To solve the problem, we need to analyze the two parts of the question step by step.
### Part (i): Proving that \( a + b, b + c, c + a \) are coplanar vectors.
1. **Understanding Coplanarity**:
- Vectors \( a, b, c \) are coplanar if their scalar triple product is zero. The scalar triple product of three vectors \( x, y, z \) is given by \( x \cdot (y \times z) \).
2. **Setting Up the Scalar Triple Product**:
- We need to check the scalar triple product of the vectors \( a + b, b + c, c + a \).
- We compute \( (a + b) \cdot ((b + c) \times (c + a)) \).
3. **Calculating the Cross Product**:
- We first compute the cross product \( (b + c) \times (c + a) \):
\[
(b + c) \times (c + a) = b \times c + b \times a + c \times c + c \times a
\]
- Since \( c \times c = 0 \) (the cross product of any vector with itself is zero), we simplify this to:
\[
(b + c) \times (c + a) = b \times c + b \times a + c \times a
\]
4. **Dot Product with the First Vector**:
- Now we compute the dot product:
\[
(a + b) \cdot (b \times c + b \times a + c \times a)
\]
- This expands to:
\[
(a + b) \cdot (b \times c) + (a + b) \cdot (b \times a) + (a + b) \cdot (c \times a)
\]
5. **Evaluating Each Term**:
- The term \( (a + b) \cdot (b \times a) \) is zero because \( b \times a \) is perpendicular to both \( a \) and \( b \).

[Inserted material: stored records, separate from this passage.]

(* ===== verification/MgmtSafety.v ===== *)
(** Crash safety of the management transaction of [MgmtUpdate.v]: what the
    durable journal promises at every moment of [execute], [rollback] and
    [Recover], under any behaviour of the backend and of the disk, and what a
    final undisturbed [Recover] makes of any interrupted history. *)
From S2P Require Import Prelude Release Update MgmtUpdate.

Open Scope string_scope.
Open Scope list_scope.

(** ** Histories *)

Definition is_prep (p : string) : Prop := p = "prepare" \/ p = "preflight".
#[export] Instance is_prep_dec p : Decision (is_prep p).
Proof. unfold is_prep. apply _. Defined.

(** Calls that act on production. *)
Definition touching (o : op) : bool :=
  match o with Fence | TakeSnapshot | Install | Restore => true | _ => false end.

Definition touched (tr : list event) : Prop :=
  exists o s b, ECall o s b ∈ tr /\ touching o = true.

(** [o1] succeeded in phase [p] after [o0] had succeeded. *)
Definition done_after (o0 : op) (o1 : op) (p : string) (tr : list event) : Prop :=
  exists (l1 : list event) (s : Status) (l2 : list event) (s0 : Status), tr = l1 ++ ECall o1 s true :: l2 /\ Phase s = p /\ ECall o0 s0 true ∈ l2.

(** The candidate was installed and then found healthy. *)
Definition verified : list event -> Prop := done_after Install Healthy "checking".
(** The checkpoint was restored and then found healthy. *)
Definition restored : list event -> Prop := done_after Restore Healthy "verifying_previous".

(** The status a crash leaves in the journal. *)
Fixpoint last_saved (tr : list event) : option Status :=
  match tr with
  | [] => None
  | ESave s _ true :: _ => Some s
  | _ :: tr => last_saved tr
  end.

Definition undoing (st : string) : bool :=
  bool_decide (st = "recovering") || bool_decide (st = "rolled_back").

Definition known_states : list string :=
  ["running"; "recovering"; "recovery_failed"; "failed"; "succeeded"; "rolled_back"].

(** What a durable status [s] means, given the past [tr]. *)
Record saved_ok (s : Status) (tr : list event) : Prop := {
  so_prep : is_prep (Phase s) -> ~ touched tr;
  so_auth : Authorized s = true -> if undoing (State s) then restored tr else verified tr;
  so_done : State s = "succeeded" \/ State s = "rolled_back" -> Authorized s = true;
  so_failed : State s = "failed" -> is_prep (Phase s);
  so_known : State s ∈ known_states;
  so_phase : Phase s <> "cleaning" }.

Definition Inv (tr : list event) : Prop :=
  match last_saved tr with Some s => saved_ok s tr | None => ~ touched tr end.

(** The invariant held at every moment of the past. *)
Inductive Good : list event -> Prop :=
| Good_nil : Good []
| Good_cons e tr : Good tr -> Inv (e :: tr) -> Good (e :: tr).

Definition wf (w : W) : Prop :=
  Good (trace w) /\
  match last_saved (trace w) with Some s => journal w = Content s | None => True end.

Definition ext (w w' : W) : Prop := exists l, trace w' = l ++ trace w.

(** The control fields the invariant reads. *)
Definition ctl (s : Status) : string * string * bool := (Phase s, State s, Authorized s).

(** ** Monotonicity *)

Lemma ext_refl w : ext w w.
Proof. by exists []. Qed.
Lemma ext_trans w1 w2 w3 : ext w1 w2 -> ext w2 w3 -> ext w1 w3.
Proof. unfold ext. intros [l Hl] [m Hm]. exists (m ++ l). by rewrite Hm, Hl, app_assoc. Qed.
#[local] Hint Resolve ext_refl : core.

Lemma done_after_app o0 o1 p l tr : done_after o0 o1 p tr -> done_after o0 o1 p (l ++ tr).
Proof.
  intros (l1 & s & l2 & s0 & -> & Hp & Hin). exists (l ++ l1), s, l2, s0.
  by rewrite app_assoc.
Qed.

Lemma touched_cons e tr : touched (e :: tr) <-> (exists o s b, e = ECall o s b /\ touching o = true) \/ touched tr.
Proof.
  unfold touched. setoid_rewrite elem_of_cons. split.
  - intros (o & s & b & [H|H] & Ht); [left|right]; eauto 8.
  - intros [(o & s & b & -> & Ht)|(o & s & b & H & Ht)]; eauto 8.
Qed.

Lemma touched_app l tr : touched tr -> touched (l ++ tr).
Proof. intros (o & s & b & H & Ht). exists o, s, b. split; [|done]. apply elem_of_app. by right. Qed.

Lemma Good_app l tr : Good (l ++ tr) -> Good tr.
Proof. induction l as [|e l IH]; [done|]. inversion 1; auto. Qed.

Lemma Good_Inv tr : Good tr -> Inv tr.
Proof. destruct 1; [|done]. intros (o & s & b & H & _). by apply elem_of_nil in H. Qed.

Lemma saved_ok_ctl s s' tr : ctl s = ctl s' -> saved_ok s tr -> saved_ok s' tr.
Proof.
  unfold ctl. intros [= Hp Hs Ha] [H1 H2 H3 H4 H5 H6].
  split; rewrite <- ?Hp, <- ?Hs, <- ?Ha; done.
Qed.

(** A step that does not act on production keeps every promise. *)
Definition quiet (e : event) : Prop :=
  match e with ECall o _ _ => touching o = false | _ => True end.

Lemma untouched_quiet e tr : quiet e -> ~ touched tr -> ~ touched (e :: tr).
Proof. intros Hq Ht. rewrite touched_cons. intros [(o & s & b & -> & H)|H]; [|done]. simpl in Hq. congruence. Qed.

Lemma auth_mono (s : Status) l tr :
  (if undoing (State s) then restored tr else verified tr) ->
  if undoing (State s) then restored (l ++ tr) else verified (l ++ tr).
Proof. destruct (undoing _); apply done_after_app. Qed.

Lemma saved_ok_quiet s e tr : quiet e \/ ~ is_prep (Phase s) -> saved_ok s tr -> saved_ok s (e :: tr).
Proof.
  intros Hq [H1 H2 H3 H4 H5 H6]. split; try done.
  - intros Hp. destruct Hq as [Hq|Hq]; [|done]. by apply untouched_quiet; auto.
  - intros Ha. by apply (auth_mono s [e]), H2.
Qed.

Lemma Inv_quiet e tr :
  (match e with ESave _ _ true => False | _ => True end) -> quiet e -> Inv tr -> Inv (e :: tr).
Proof.
  intros He Hq. unfold Inv. replace (last_saved (e :: tr)) with (last_saved tr)
    by (destruct e as [| ? ? []|]; done).
  destruct (last_saved tr); intros H; [by apply saved_ok_quiet; auto|by apply untouched_quiet].
Qed.

Lemma Inv_touching o s b tr s0 :
  last_saved tr = Some s0 -> ~ is_prep (Phase s0) -> Inv tr -> Inv (ECall o s b :: tr).
Proof.
  unfold Inv. simpl. intros -> Hp H. by apply saved_ok_quiet; auto.
Qed.

(** ** The primitive steps *)

Section Safety.
Context `{Semver} `{Env}.

Lemma save_spec w :
  wf w -> saved_ok (cur w) (trace w) ->
  post save (fun r w' =>
    wf w' /\ ctl (cur w') = ctl (cur w) /\ cur w' = set_UpdatedAt (now (trace w)) (cur w) /\
    saved_ok (cur w') (trace w') /\
    (exists ok ap, trace w' = ESave (cur w') ok ap :: trace w) /\
    (is_ok r = true -> last_saved (trace w') = Some (cur w'))) w.
Proof.
  intros [HG Hj] Hok. unfold post, save.
  set (s := set_UpdatedAt (now (trace w)) (cur w)).
  destruct (WriteFile_cases (write (trace w)) s (journal w)) as (b & ap & -> & -> & Hap).
  assert (Hs : saved_ok s (trace w)) by (by apply (saved_ok_ctl (cur w))).
  assert (HI : Inv (ESave s b ap :: trace w)).
  { destruct ap; [|by apply Inv_quiet, Good_Inv].
    unfold Inv. cbn [last_saved]. apply saved_ok_quiet; [by left|done]. }
  cbn. split; [split|split; [done|split; [done|split; [|split; [by eauto|]]]]].
  - by constructor.
  - destruct ap; [done|]. exact Hj.
  - apply saved_ok_quiet; [by left|done].
  - intros Hb. rewrite Hap; [done|]. by destruct b.
Qed.

Lemma backend_spec o w :
  wf w -> (touching o = true -> exists s, last_saved (trace w) = Some s /\ ~ is_prep (Phase s)) ->
  post (backend o) (fun r w' =>
    wf w' /\ ctl (cur w') = ctl (cur w) /\ (exists c, cur w' = set_Capture c (cur w)) /\
    trace w' = ECall o (cur w) (is_ok r) :: trace w) w.
Proof.
  intros [HG Hj] Ht. unfold post, backend. destruct (answer o (cur w) (trace w)) as [e c]. cbn.
  assert (HI : forall b, Inv (ECall o (cur w) b :: trace w)).
  { intros b. destruct (touching o) eqn:Ho; [|by apply Inv_quiet, Good_Inv].
    destruct (Ht eq_refl) as (s & Hs & Hp). eapply Inv_touching; eauto using Good_Inv. }
  split; [split; [by constructor|done]|]. split; [done|]. split; [eauto|]. by destruct e.
Qed.

(** The call [o] returned success in phase [p] somewhere between [w] and [w']. *)
Definition called (o : op) (p : string) (w w' : W) : Prop :=
  exists (l1 : list event) (s : Status) (l2 : list event),
    trace w' = l1 ++ ECall o s true :: l2 ++ trace w /\ Phase s = p.

Lemma called_done o0 o1 p w w' s0 :
  called o1 p w w' -> ECall o0 s0 true ∈ trace w -> done_after o0 o1 p (trace w').
Proof.
  intros (l1 & s & l2 & -> & Hp) Hin. exists l1, s, (l2 ++ trace w), s0.
  split_and!; [done..|]. apply elem_of_app. by right.
Qed.

Lemma called_elem o p w w' : called o p w w' -> exists s, ECall o s true ∈ trace w'.
Proof.
  intros (l1 & s & l2 & -> & _). exists s. apply elem_of_app. right. apply elem_of_cons. by left.
Qed.

Lemma step_spec p o w :
  wf w -> saved_ok (set_Phase p (cur w)) (trace w) -> (touching o = true -> ~ is_prep p) ->
  post (step p o) (fun r w' =>
    wf w' /\ ctl (cur w') = (p, State (cur w), Authorized (cur w)) /\ ext w w' /\
    saved_ok (cur w') (trace w') /\ (is_ok r = true -> called o p w w')) w.
Proof.
  intros Hwf Hok Ht. unfold step. apply post_bind. unfold update, modify, post at 1. cbn [fst snd].
  set (w0 := set_cur (set_Phase p (cur w)) w).
  assert (Hw0 : trace w0 = trace w /\ cur w0 = set_Phase p (cur w)) by done.
  apply post_bind. eapply post_mono; [apply (save_spec w0); [exact Hwf|exact Hok]|].
  intros r1 w1 (Hwf1 & Hc1 & Hcur1 & Hok1 & (ok & ap & Htr1) & Hls).
  assert (He1 : ext w w1) by (exists [ESave (cur w1) ok ap]; by rewrite Htr1).
  destruct r1 as [[]|e]; cycle 1.
  { cbn. split_and!; try done. }
  apply post_bind, post_attempt.
  assert (Hph1 : Phase (cur w1) = p) by (by rewrite Hcur1).
  eapply post_mono; [apply (backend_spec o w1); [done|]|].
  { intros Ho. exists (cur w1). split; [by apply Hls|]. rewrite Hph1. by apply Ht. }
  intros r2 w2 (Hwf2 & Hc2 & (c & Hcur2) & Htr2).
  assert (Hok2 : saved_ok (cur w2) (trace w2)).
  { apply (saved_ok_ctl (cur w1)); [done|]. rewrite Htr2. apply saved_ok_quiet; [|done].
    destruct (touching o) eqn:Ho; [right|by left]. rewrite Hph1. by apply Ht. }
  apply post_bind, post_attempt.
  eapply post_mono; [apply (save_spec w2); done|].
  intros r3 w3 (Hwf3 & Hc3 & Hcur3 & Hok3 & (ok3 & ap3 & Htr3) & _).
  unfold post, of_result. cbn. split; [done|]. split; [rewrite Hc3, Hc2, Hc1; done|].
  split; [|split; [done|]].
  - exists [ESave (cur w3) ok3 ap3; ECall o (cur w1) (is_ok r2); ESave (cur w1) ok ap].
    by rewrite Htr3, Htr2, Htr1.
  - intros Hr. destruct r2; [|done].
    exists [ESave (cur w3) ok3 ap3], (cur w1), [ESave (cur w1) ok ap].
    by rewrite Htr3, Htr2, Htr1.
Qed.

(** Side conditions on the control fields, by evaluation. *)
Lemma saved_ok_plain s tr :
  Authorized s = false -> State s ∈ ["running"; "recovering"; "recovery_failed"] -> Phase s <> "cleaning" ->
  (is_prep (Phase s) -> ~ touched tr) -> saved_ok s tr.
Proof.
  intros Ha Hs Hc Hp.
  assert (Hs' : State s = "running" \/ State s = "recovering" \/ State s = "recovery_failed").
  { repeat (apply elem_of_cons in Hs as [Hs|Hs]); eauto. by apply elem_of_nil in Hs. }
  split; try done.
  - congruence.
  - intros [E|E]; rewrite E in Hs'; intuition congruence.
  - intros E; rewrite E in Hs'; intuition congruence.
  - unfold known_states. set_solver.
Qed.

Lemma rollback_tail_spec e w :
  wf w -> Authorized (cur w) = false -> Phase (cur w) <> "cleaning" -> ~ is_prep (Phase (cur w)) ->
  post (update (set_State "recovery_failed");; update (set_RollbackError (err_text e));; attempt save;;
        (fail e : cmd unit))
    (fun r w' => wf w' /\ ext w w') w.
Proof.
  intros Hwf Ha Hc Hp. do 2 (apply post_bind; unfold update, modify, post at 1; cbn [fst snd]).
  apply post_bind, post_attempt. eapply post_mono; [apply save_spec; [exact Hwf|]|].
  - apply saved_ok_plain; cbn; [done|set_solver|done|done].
  - intros r w' (Hwf' & _ & _ & _ & (ok & ap & Htr) & _). cbn. split; [done|].
    by exists [ESave (cur w') ok ap].
Qed.

Ltac not_prep := first [intros [E|E]; discriminate E | intros E; discriminate E].

Lemma rollback_spec w :
  wf w -> post rollback (fun r w' => wf w' /\ ext w w') w.
Proof.
  intros Hwf. unfold rollback. do 2 (apply post_bind; unfold update, modify, post at 1; cbn [fst snd]).
  apply post_bind, post_attempt.
  eapply post_mono; [apply step_spec; [exact Hwf| |intros _; not_prep]|].
  { apply saved_ok_plain; cbn; [done|set_solver|not_prep|intros [E|E]; discriminate E]. }
  intros r1 w1 (Hwf1 & Hc1 & He1 & Hok1 & Hr1). cbn [cur set_cur State Authorized set_State set_Authorized] in Hc1.
  injection Hc1 as Hp1 Hs1 Ha1. destruct r1 as [[]|e]; cycle 1.
  { eapply post_mono; [apply rollback_tail_spec; rewrite ?Hp1; [done..|not_prep|not_prep]|].
    intros r w' [? ?]. split; [done|]. by eapply ext_trans. }
  destruct (called_elem _ _ _ _ (Hr1 eq_refl)) as [sr Hsr].
  apply post_bind, post_attempt.
  eapply post_mono; [apply step_spec; [exact Hwf1| |intros _; not_prep]|].
  { apply saved_ok_plain; cbn; [by rewrite Ha1|rewrite Hs1; set_solver|not_prep|intros [E|E]; discriminate E]. }
  intros r2 w2 (Hwf2 & Hc2 & He2 & Hok2 & Hr2).
  injection Hc2 as Hp2 Hs2 Ha2. rewrite Hs1 in Hs2. rewrite Ha1 in Ha2.
  destruct r2 as [[]|e]; cycle 1.
  { eapply post_mono; [apply rollback_tail_spec; rewrite ?Hp2; [done..|not_prep|not_prep]|].
    intros r w' [? ?]. split; [done|]. eapply ext_trans; [exact He1|]. by eapply ext_trans. }
  assert (Hrest : restored (trace w2)) by (eapply called_done; eauto).
  apply post_bind; unfold update, modify, post at 1; cbn [fst snd].
  apply post_bind. eapply post_mono; [apply step_spec; [exact Hwf2| |discriminate]|].
  { split; cbn; rewrite ?Hs2; try done; try (intros [E|E]; discriminate E); try (intros E; discriminate E).
    - unfold known_states. set_solver. }
  intros r3 w3 (Hwf3 & Hc3 & He3 & Hok3 & Hr3).
  injection Hc3 as Hp3 Hs3 Ha3. cbn in Hs3, Ha3. rewrite Hs2 in Hs3.
  assert (He : ext w w3) by (eapply ext_trans; [exact He1|]; by eapply ext_trans).
  destruct r3 as [[]|e]; [|by cbn].
  do 3 (apply post_bind; unfold update, modify, post at 1; cbn [fst snd]).
  eapply post_mono; [apply save_spec; [exact Hwf3|]|].
  - split; cbn; try done; try (intros [E|E]; discriminate E); try (intros E; discriminate E).
    + intros _. destruct He3 as [l ->]. by apply done_after_app.
    + unfold known_states. set_solver.
  - intros r w' (Hwf' & _ & _ & _ & (ok & ap & Htr) & _). split; [done|].
    eapply ext_trans; [exact He|]. by exists [ESave (cur w') ok ap].
Qed.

- Similarly, \( (a + b) \cdot (c \times a) \) is zero because \( c \times a \) is perpendicular to \( a \).
- Thus, we are left with:
\[
(a + b) \cdot (b \times c)
\]
- Since \( a, b, c \) are coplanar, the scalar triple product \( a \cdot (b \times c) = 0 \).
6. **Conclusion**:
- Therefore, \( (a + b) \cdot ((b + c) \times (c + a)) = 0 \), which implies that the vectors \( a + b, b + c, c + a \) are coplanar.
### Part (ii): Proving that \( a \times b, b \times c, c \times a \) are coplanar vectors.

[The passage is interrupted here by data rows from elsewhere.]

(** [PruneHistory] acts only when the journal holds a committed
    transaction that keeps its own rollback point.  It then only cleans up
    and erases history files whose name is their operation ID; journal, lock
    and current status stay. *)
Theorem PruneHistory_contract w (Hw : (PruneHistory w).2 <> w) :
  pruned w (PruneHistory w).2 /\ exists s, journal w = Content s /\ State s = "succeeded" /\ Snapshot s <> "".
Proof. by destruct (PruneHistory_pruned w). Qed.
End Requests.

(** A committed transaction with one older operation in the history. *)
Definition quiet_env : Env := {|
  answer := fun _ s _ => (None, Capture s); write := fun _ _ => true; now := fun _ => 0%Z; open_lock := fun _ => true; is_linux := true |}.
Definition prune_world : W :=
  let old := mkStatus "" false "op0" "admin" "committed" "succeeded" "manage-v1.0.0" "" "" 0 0 empty_captured
    "floatlab-update-op0" true ∅ true "" in
  let s := mkStatus "" false "op1" "admin" "committed" "succeeded" "manage-v2.0.0" "" "" 0 0 empty_captured
    "floatlab-update-op1" true ∅ true "" in
  mkW (Content s) {[ "op0.json" := Content old; "notes.txt" := Unreadable ]} Absent false false s [].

1. **Setting Up the Scalar Triple Product**:
- We need to check the scalar triple product of the vectors \( a \times b, b \times c, c \times a \).
- We compute \( (a \times b) \cdot ((b \times c) \times (c \times a)) \).
2. **Using the Vector Triple Product Identity**:
- We can use the identity \( x \times (y \times z) = (x \cdot z)y - (x \cdot y)z \).
- Thus, we have:
\[
(b \times c) \times (c \times a) = (b \cdot a)c - (b \cdot c)a
\]
3. **Dot Product with the First Vector**:
- Now we compute:
\[
(a \times b) \cdot ((b \cdot a)c - (b \cdot c)a)
\]
- This expands to:
\[
(b \cdot a)(a \times b) \cdot c - (b \cdot c)(a \times b) \cdot a
\]
4. **Evaluating Each Term**:
- The term \( (b \cdot a)(a \times b) \cdot c \) is zero because \( a \times b \) is perpendicular to both \( a \) and \( b \).
- The term \( (a \times b) \cdot a \) is also zero because \( a \times b \) is perpendicular to \( a \).
5. **Conclusion**:
- Since both terms are zero, we conclude that \( (a \times b) \cdot ((b \times c) \times (c \times a)) = 0 \).
- Therefore, the vectors \( a \times b, b \times c, c \times a \) are coplanar.
### Final Answers:
(i) \( a + b, b + c, c + a \) are coplanar vectors.
(ii) \( a \times b, b \times c, c \times a \) are coplanar vectors.